Cette loi bégaie, car elle modifie des dispositions de la loi Énergie-climat, qui a été adoptée il y a deux ans, mais qui ne sont pas encore mises en oeuvre ! Notre collègue Daniel Gremillet l'avait déjà souligné dans le cadre de ses travaux de contrôle de l'application de cette loi. Une autre partie du texte est, en fait, le projet de loi de ratification de juillet dernier d'une ordonnance qu'il nous est demandé de modifier avant qu'elle n'entre en vigueur ! Le plan pluriannuel de travaux aurait dû, pour sa part, figurer dans l'ordonnance de 2019.
Cette loi recule. Beaucoup l'ont dénoncé, y compris des industriels. Elle manque ensuite d'ambition. La définition de la rénovation performante qui nous est proposée est en retrait par rapport à l'objectif de neutralité carbone d'ici à 2050 fixé par la loi Énergie-climat, la stratégie nationale bas-carbone (SNBC), et la programmation pluriannuelle de l'énergie (PPE).

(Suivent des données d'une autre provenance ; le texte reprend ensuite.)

(* ===== verification/Config.v ===== *)
(** The agent configuration ([src/config.rs]): the sections with their
    defaults, the conversion of configured rules to evaluated ones, and loading
    from a TOML file with environment overrides.  TOML parsing, the file system
    and the environment are the class [ConfigEnv]. *)

From S2P Require Import Prelude Words Text F64 Unicode Fingerprint Bundle Edm Extract Verdict.
From S2P Require Import TrustDest Device UsbPolicy RemoteTools NetRules.
#[local] Open Scope Z_scope.

(** ** Sections *)

Inductive NotifyMode : Set := NotifyStandard | NotifyMinimal | NotifyCovert.

Record NotifyConfig := {
  notify_enabled : bool;
  notify_mode : NotifyMode;
  org_name : str;
  aumid : str;
  dedup_secs : Z;
  max_per_minute : Z;
}.
Definition default_notify : NotifyConfig :=
  {| notify_enabled := true; notify_mode := NotifyStandard; org_name := lit "Data Loss Prevention";
     aumid := lit "Resec.DLP.Agent"; dedup_secs := 5; max_per_minute := 20 |}.

Record UsbRule := {
  match_serial : option str;
  match_vid : option str;
  match_pid : option str;
  match_bus_type : option str;
  match_any : bool;
  rule_usb_action : Action;
  rule_usb_note : option str;
  rule_mode : option EncryptMode;
  rule_key_id : option str;
  on_block_band : BlockBandPolicy;
}.

Record UsbConfig := {
  usb_enabled : bool;
  poll_interval_secs : Z;
  usb_settle_ms : Z;
  settle_timeout_secs : Z;
  max_file_bytes : Z;
  usb_default_action : Action;
  usb_channel_label : str;
  mtp_action : Action;
  tethering_action : Action;
  usb_rules : list UsbRule;
}.
Definition default_usb : UsbConfig :=
  {| usb_enabled := false; poll_interval_secs := 2; usb_settle_ms := 1500; settle_timeout_secs := 30;
     max_file_bytes := 104857600; usb_default_action := ReadOnly; usb_channel_label := lit "usb";
     mtp_action := Block; tethering_action := Block; usb_rules := [] |}.

Record KguardConfig := {
  kguard_block_at : f64;
  kguard_coverage_block_at : f64;
  removable_write_block_at : f64;
  sealer_health_timeout_secs : Z;
  kguard_fail_block : bool;
  kguard_channel_label : str;
  scan_fixed : bool;
  scan_network : bool;
  watch_paths : list str;
  exfil_read_block : bool;
}.
Definition default_kguard : KguardConfig :=
  {| kguard_block_at := f64_percent 30; kguard_coverage_block_at := f64_percent 60;
     removable_write_block_at := f64_percent 15; sealer_health_timeout_secs := 10;
     kguard_fail_block := false; kguard_channel_label := lit "usb-kguard"; scan_fixed := false;
     scan_network := false; watch_paths := []; exfil_read_block := false |}.

Inductive ClipboardAction : Set := ClipAllowAudited | ClipBlock.
#[export] Instance ClipboardAction_eq_dec : EqDecision ClipboardAction.
Proof. solve_decision. Defined.

Record ClipboardConfig := {
  clip_enabled : bool;
  clip_default_action : ClipboardAction;
  clip_max_bytes : Z;
  block_images : bool;
  clip_channel_label : str;
  clip_block_at : f64;
  clip_coverage_block_at : f64;
  clip_fail_block : bool;
}.
Definition default_clipboard : ClipboardConfig :=
  {| clip_enabled := false; clip_default_action := ClipAllowAudited; clip_max_bytes := 8388608;
     block_images := false; clip_channel_label := lit "clipboard"; clip_block_at := f64_percent 30;
     clip_coverage_block_at := f64_percent 60; clip_fail_block := false |}.

Record NetRuleConfig := {
  nr_app : option str;
  nr_cidr : option str;
  nr_port : option Z;
  nr_action : RuleAction;
  nr_note : option str;
}.

Record NetfilterConfig := {
  net_mode : NetMode;
  net_channel_label : str;
  remote_tool_action : ToolAction;
  remote_tool_overrides : gmap str ToolAction;
  persist : bool;
  net_rule_configs : list NetRuleConfig;
}.
Definition default_netfilter : NetfilterConfig :=
  {| net_mode := Monitor; net_channel_label := lit "network"; remote_tool_action := Detect;
     remote_tool_overrides := ∅; persist := false; net_rule_configs := [] |}.

Record CryptoConfig := {
  default_key_id : str;
  crypto_encrypt_at : f64;
  keyfile : option str;
}.
Definition default_crypto : CryptoConfig :=
  {| default_key_id := lit "class-internal/v1"; crypto_encrypt_at := f64_percent 5; keyfile := None |}.

Record TrustedOrigin := {
  origin : str;
  origin_mode : EncryptMode;
  origin_key_id : option str;
}.
Definition WebuploadConfig : Type := list TrustedOrigin.

Record Config := {
  server_url : str;
  enrollment_token : option str;
  ca_cert_path : str;
  state_dir : str;
  checkin_interval_seconds : Z;
  usb : UsbConfig;
  kguard : KguardConfig;
  clipboard : ClipboardConfig;
  netfilter : NetfilterConfig;
  notify : NotifyConfig;
  crypto : CryptoConfig;
  webupload : WebuploadConfig;
}.
Definition default_checkin : Z := 300.

(** ** Rules *)

(** Which matcher is used: serial, then vid and pid, then bus type, then any. *)
Definition to_device_rule (r : UsbRule) : option DeviceRule :=
  match_on ←
    match match_serial r with
    | Some s => Some (Serial s)
    | None =>
        match match_vid r, match_pid r with
        | Some vid, Some pid => Some (VidPid vid pid)
        | _, _ =>
            match match_bus_type r with
            | Some b => Some (BusType b)
            | None => if match_any r then Some Any else None
            end
        end
    end;
  Some {| match_on := match_on; action := rule_usb_action r; note := rule_usb_note r |}.

Definition to_policy (u : UsbConfig) : UsbPolicy :=
  {| default_action := usb_default_action u; rules := omap to_device_rule (usb_rules u) |}.

Fixpoint encrypt_params_rules (rs : list UsbRule) (dev : DeviceIdentity)
    : EncryptMode * option str * BlockBandPolicy :=
  match rs with
  | [] => (EncryptSensitive, None, BandBlock)
  | r :: rs' =>
      match to_device_rule r with
      | Some dr =>
          if matches (match_on dr) dev then
            (default EncryptSensitive (rule_mode r), rule_key_id r, on_block_band r)
          else encrypt_params_rules rs' dev
      | None => encrypt_params_rules rs' dev
      end
  end.
Definition encrypt_params (u : UsbConfig) (dev : DeviceIdentity)
    : EncryptMode * option str * BlockBandPolicy := encrypt_params_rules (usb_rules u) dev.

Definition to_net_rule (r : NetRuleConfig) : option NetRule :=
  match_cidr ← match nr_cidr r with
               | Some s => c ← cidr_parse s; Some (Some c)
               | None => Some None
               end;
  if bool_decide (nr_app r = None) && bool_decide (match_cidr = None) && bool_decide (nr_port r = None)
  then None
  else Some {| rule_app := nr_app r; rule_cidr := match_cidr; rule_port := nr_port r;
               rule_action := nr_action r; rule_note := nr_note r |}.

(** ** The whole configuration *)

Definition url (path : str) (c : Config) : str :=
  trim_end_matches (fun ch => ch =? 47) (server_url c) ++ path.
Definition enroll_url : Config -> str := url (lit "/agent/enroll").
Definition checkin_url : Config -> str := url (lit "/agent/checkin").
Definition index_url : Config -> str := url (lit "/agent/index").
Definition incidents_url : Config -> str := url (lit "/agent/incidents").
Definition trusted_config_url : Config -> str := url (lit "/agent/trusted-config").

Definition encrypt_bands (c : Config) : EncryptBands :=
  {| encrypt_at := crypto_encrypt_at (crypto c); block_at := kguard_block_at (kguard c);
     coverage_block_at := kguard_coverage_block_at (kguard c) |}.

Class ConfigEnv := {
  (** [None] when the path does not exist, else what reading it gives *)
  config_file : str -> option (option str);
  toml_from_str : str -> option Config;
  env_var : str -> option str;
}.

Section Load.
Context {E : ConfigEnv}.

Definition env_required (key : str) : result str str :=
  ok_or (env_var key) (lit "missing required env " ++ key ++ lit " (and no config file)").

Definition load_base (path : str) : result str Config :=
  match config_file path with
  | Some contents =>
      text ← ok_or contents (lit "reading config " ++ path);
      ok_or (toml_from_str text) (lit "parsing config TOML")
  | None =>
      url ← env_required (lit "DLP_AGENT_SERVER_URL");
      let token := env_var (lit "DLP_AGENT_TOKEN") in
      ca ← env_required (lit "DLP_AGENT_CA_CERT");
      dir ← env_required (lit "DLP_AGENT_STATE_DIR");
      Ok {| server_url := url; enrollment_token := token; ca_cert_path := ca; state_dir := dir;
            checkin_interval_seconds := default_checkin; usb := default_usb;
            kguard := default_kguard; clipboard := default_clipboard;
            netfilter := default_netfilter; notify := default_notify; crypto := default_crypto;
            webupload := [] |}
  end.

Definition config_load (path : str) : result str Config :=
  cfg ← load_base path;
  Ok {| server_url := default (server_url cfg) (env_var (lit "DLP_AGENT_SERVER_URL"));
        enrollment_token :=
          match env_var (lit "DLP_AGENT_TOKEN") with Some v => Some v | None => enrollment_token cfg end;
        ca_cert_path := default (ca_cert_path cfg) (env_var (lit "DLP_AGENT_CA_CERT"));
        state_dir := default (state_dir cfg) (env_var (lit "DLP_AGENT_STATE_DIR"));
        checkin_interval_seconds := checkin_interval_seconds cfg; usb := usb cfg;
        kguard := kguard cfg; clipboard := clipboard cfg; netfilter := netfilter cfg;
        notify := notify cfg; crypto := crypto cfg; webupload := webupload cfg |}.
End Load.

(** ** The deciding rule *)

(** [r] is the first rule with a matcher that matches [dev]. *)
Definition deciding_rule (rs : list UsbRule) (dev : DeviceIdentity) (r : UsbRule) (dr : DeviceRule)
    : Prop :=
  exists before after, rs = before ++ r :: after /\ to_device_rule r = Some dr /\
    matches (match_on dr) dev = true /\
    Forall (fun r' => forall dr', to_device_rule r' = Some dr' -> matches (match_on dr') dev = false)
      before.
Definition undecided (rs : list UsbRule) (dev : DeviceIdentity) : Prop :=
  Forall (fun r' => forall dr', to_device_rule r' = Some dr' -> matches (match_on dr') dev = false) rs.

Lemma deciding_or_undecided rs dev :
  (exists r dr, deciding_rule rs dev r dr) \/ undecided rs dev.
Proof.
  induction rs as [|r rs IH]; [right; constructor|].
  destruct (to_device_rule r) as [dr|] eqn:Hr; [destruct (matches (match_on dr) dev) eqn:Hm|].
  - left. exists r, dr, [], rs. auto.
  - destruct IH as [(r' & dr' & b & a & -> & H1 & H2 & H3)|H]; [left|right].
    + exists r', dr', (r :: b), a. repeat (split; [done|]). constructor; [|done]. congruence.
    + constructor; [|done]. congruence.
  - destruct IH as [(r' & dr' & b & a & -> & H1 & H2 & H3)|H]; [left|right].
    + exists r', dr', (r :: b), a. repeat (split; [done|]). constructor; [|done]. congruence.
    + constructor; [|done]. congruence.
Qed.

Lemma deciding_rule_decide rs dev r dr d :
  deciding_rule rs dev r dr ->
  decide_rules (omap to_device_rule rs) d dev = (rule_usb_action r, Some dr) /\
  encrypt_params_rules rs dev = (default EncryptSensitive (rule_mode r), rule_key_id r, on_block_band r).
Proof.
  intros (b & a & -> & Hr & Hm & Hb).
  assert (action dr = rule_usb_action r) as Ha.
  { unfold to_device_rule in Hr. apply bind_Some in Hr as (m & _ & [= <-]). done. }
  induction Hb as [|r' b Hr' _ IH]; cbn.
  - rewrite Hr. cbn. by rewrite Hm, Ha.
  - destruct (to_device_rule r') as [dr'|] eqn:E; [|exact IH]. cbn. by rewrite (Hr' dr' eq_refl).
Qed.

Lemma undecided_decide rs dev d :
  undecided rs dev ->
  decide_rules (omap to_device_rule rs) d dev = (d, None) /\
  encrypt_params_rules rs dev = (EncryptSensitive, None, BandBlock).
Proof.
  induction 1 as [|r' rs Hr' _ IH]; cbn; [done|].
  destruct (to_device_rule r') as [dr'|]; [|exact IH]. cbn. by rewrite (Hr' dr' eq_refl).
Qed.

(** The rule that decides a device's action is the rule whose sealing parameters
    apply: both walks of the configured rules stop at the first one that has a
    matcher and matches.  When none does, the action is the default and the
    parameters are the fail-secure ones; a rule without a matcher never
    decides. *)
Theorem encrypt_params_of_deciding_rule u dev :
  (exists r dr, deciding_rule (usb_rules u) dev r dr /\
     decide (to_policy u) dev = (rule_usb_action r, Some dr) /\
     encrypt_params u dev = (default EncryptSensitive (rule_mode r), rule_key_id r, on_block_band r)) \/
  (undecided (usb_rules u) dev /\ decide (to_policy u) dev = (usb_default_action u, None) /\
   encrypt_params u dev = (EncryptSensitive, None, BandBlock)).
Proof.
  destruct (deciding_or_undecided (usb_rules u) dev) as [(r & dr & H)|H]; [left|right].
  - exists r, dr. split; [done|]. by apply deciding_rule_decide.
  - split; [done|]. by apply undecided_decide.
Qed.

Enfin, cette loi boite ; elle ne marche que sur une jambe. Elle instaure des obligations pour les propriétaires et les bailleurs sans leur donner les moyens de réussir la transition énergétique. Un mot simplement sur les bailleurs sociaux. Alors que, depuis 2017, la réduction de loyer de solidarité (RLS) les prive chaque année de 1,3 milliard d'euros, le projet de loi les oblige à rénover des centaines de milliers de logements pour plusieurs milliards d'euros. Les 500 millions d'euros du plan de relance sur deux ans sont peu de choses à côté...
Pour ma part, je vous propose une vision reposant sur trois piliers : fixer l'ambition à la hauteur de l'objectif 2050, garantir aux plus modestes qu'ils bénéficieront de la transition énergétique et, enfin, accompagner l'ensemble des Français en dégageant les outils et les financements.
L'ambition, c'est retenir une définition cohérente de la rénovation performante et inclure la classe D dans le projet de loi, car, en 2050, le parc devra être essentiellement constitué de logements A et B et minoritairement C, sauf exceptions.
Le souci des plus modestes, c'est garantir un reste à charge minimal et rendre possible la gratuité des accompagnateurs prévus par le « rapport Sichel ».
Enfin, accompagner tous les Français, c'est assurer l'accès aux aides, baisser la TVA en faveur des bailleurs sociaux et prendre des mesures juridiques ou fiscales pour les propriétaires privés, occupants ou bailleurs, et faciliter la réalisation des travaux.
Toutes ces évolutions doivent nécessairement préserver les compétences et les financements des collectivités territoriales, car l'État ne saurait se décharger sur elle du rôle de premier ordre qu'il doit jouer en matière de rénovation énergétique - j'y ai veillé dans chacune des dispositions examinées.
Vous avez là, rapidement brossées, à la fois ma grille d'analyse et mes principales propositions que je vais décliner lors de l'examen des articles et des amendements.